The sinister effects of inhaling crystalline silica—which, like asbestos, slowly leads to lung disease and cancer—have been known for years. Only recently have tools that trap the deadly dust become widely available.
“There’s been a drumbeat,” says Matt Gillen, senior scientist at the Washington, D.C.-based National Institute for Occupational Safety and Health. Over the last decade, more suppliers have brought out controls designed to capture dust at the source: the business end of the drill, chop saw, hammer or grinder. Forget about dust masks—they are the last line of defense, scientists say.
“There are two basic approaches, local exhaust ventilation and wet methods,” says Gillen. “You are seeing both.” At the federal level, the U.S. Occupational Safety and Health Administration has plans to update its out-of-date dust standard this July. At the local level, large cities are now enforcing rules that ban dust that affects the public. Some two million workers are exposed to silica dust, and as many as 7,000 new cases of silicosis arise each year in the U.S., OSHA says.

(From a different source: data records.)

(** C13: the policy is enforced as stored.  When the agent has applied the policy
    of a default-deny mesh, each of its chains, for both families, accepts
    exactly the packets of established connections and those that some stored
    rule covers, with the rule's ends being active peers at their current
    addresses and the service of the rule; everything else is dropped. *)
Theorem acl_enforced T `{IpTablesLaws T} st iface (t t' : T) v6 ch p :
  mesh_ok st → DefaultAllow (cfg st) = false → pk_src p ≠ "" → pk_dst p ≠ "" → ch ∈ aclChains →
  applyOverlayACL_linux iface (Some (buildACLPolicy (cfg st) (sdb st))) t = (true, t') →
  ∃ rs, ipt_view t' !! (binary v6, "filter", ch) = Some rs
    ∧ (verdict rs p = Some "ACCEPT"
       ↔ pk_established p = true ∨ ∃ r, r ∈ acl_rules (sdb st) ∧ covers (sdb st) v6 r p)
    ∧ (verdict rs p ≠ Some "ACCEPT" → verdict rs p = Some "DROP").
Proof.
  intros Hm Hda Hs Hd Hch Hrun. unfold applyOverlayACL_linux in Hrun.
  rewrite decide_True in Hrun by (unfold buildACLPolicy; by rewrite Hda).
  set (rules := ap_Rules _) in Hrun.
  destruct (applyOverlayACLFamily "iptables" iface rules false t) as [[] t1] eqn:E1; [|done].
  exists (established :: omap (λ r, aclRuleArgs r v6) rules ++ [drop_all]). split.
  - destruct v6; [by apply (family_chains "ip6tables" iface rules true t1 t' Hrun ch Hch)|].
    pose proof (family_other "ip6tables" "iptables" iface rules true t1 ("filter", ch) ltac:(done)) as Hf.
    rewrite Hrun in Hf. cbn [fst snd] in Hf. cbn [binary]. rewrite Hf.
    by apply (family_chains "iptables" iface rules false t t1 E1 ch Hch).
  - rewrite verdict_chain, matches_rules by (done || (intros r (x & _ & Hx)%list_elem_of_omap; by eapply args_target)).
    rewrite <-(policy_covers st v6 p Hm Hda Hs Hd). fold rules.
    destruct (pk_established p), (existsb _ rules); cbn; split; try done; naive_solver.
Qed.

(** ** A run on an empty filter *)
Definition empty_filter : tables :=
  list_to_map ((λ k, (k, [])) <$>
    [("iptables", "filter", "INPUT"); ("iptables", "filter", "OUTPUT"); ("iptables", "filter", "FORWARD");
     ("ip6tables", "filter", "INPUT"); ("ip6tables", "filter", "OUTPUT"); ("ip6tables", "filter", "FORWARD");
     ("iptables", "nat", "POSTROUTING"); ("ip6tables", "nat", "POSTROUTING")]).
Definition ex_filter : tables :=
  (applyOverlayACL_linux "wg-int" (Some (buildACLPolicy (cfg sample_run) (sdb sample_run))) empty_filter).2.
Definition ssh_packet (port : Z) : packet := mkPacket "100.64.0.1" "100.64.0.2" "tcp" port false.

Concrete and masonry workers are at high risk. At this year’s World of Concrete, held Feb. 2-5 in Las Vegas, it was difficult to survey new tools without noticing the array of dust options available. Once a retrofit, dust extractors now are sold new with many tools. And they are more portable. DeWalt showed a cordless unit on its 28- and 36-volt rotary hammers. Due out this summer and adding $250, doubling the cost of the tool, it eliminates the need to hook up to a vacuum and accepts a HEPA filter.
“No cord, no dust, this is going to be a home run,” says Mike McDowell, a product manager for Towson, Md.-based DeWalt. The device continues to suck two seconds after the drill shuts down so that extra dust at the end of the bit doesn’t disperse into the air when the tool pulls away. Like other manufacturers, DeWalt also offers a cheaper, $100 telescopic extractor that plugs into a vacuum.
Dustless Technologies, Price, Utah, sells HEPA vacuums and shrouds as well as private labels for tool manufacturers. Dustless spokesman David Thompson says the U.S. Environmental Protection Agency in April will require remodelers to trap dust to prevent the spread of lead paint. “Even though the construction industry is somewhat contracting because of the economy, dust control is a field that’s enjoying some growth,” he says.
Vacuums, however, have a standardization problem: A regular shop vac may use a HEPA filter, but it may not be fit for heavy-dust duty or have a bag to trap silica. Another issue is electrical: In a stroke of innovation, Bosch, Mt. Prospect, Ill., has introduced vacs costing up to $399 that include a step-down switch—called the Power Broker—to reduce the vac’s amperage. Now, the load of the power tool, which plugs into the vac for convenience, won’t blow a fuse. But with fewer amps comes a tradeoff in suction power.
Hilti Inc., Tulsa, offers dust removers and vacs, wet and dry, for more than two dozen of its tools. Typically, the shrouds add about $200 but can double the cost of smaller tools, such as grinders. Although Hilti is trying to convince clients that dust control pays off in cleanup costs—not just health—the devices still command a tiny piece of the market. “About 8% of the tools that could have dust collectors are sold with dust collectors,” says David Schimmel, a Hilti marketing director.
Next month, Minneapolis-based Mortenson Construction plans to test various dust-collection tools as part of an ongoing program to reduce the risk of silicosis on its jobsites. “All we’re trying to do is gather some data,” says Paul Penzkover, safety director at the contractor’s Chicago office. “And we are trying to educate our workforce on the hazard.”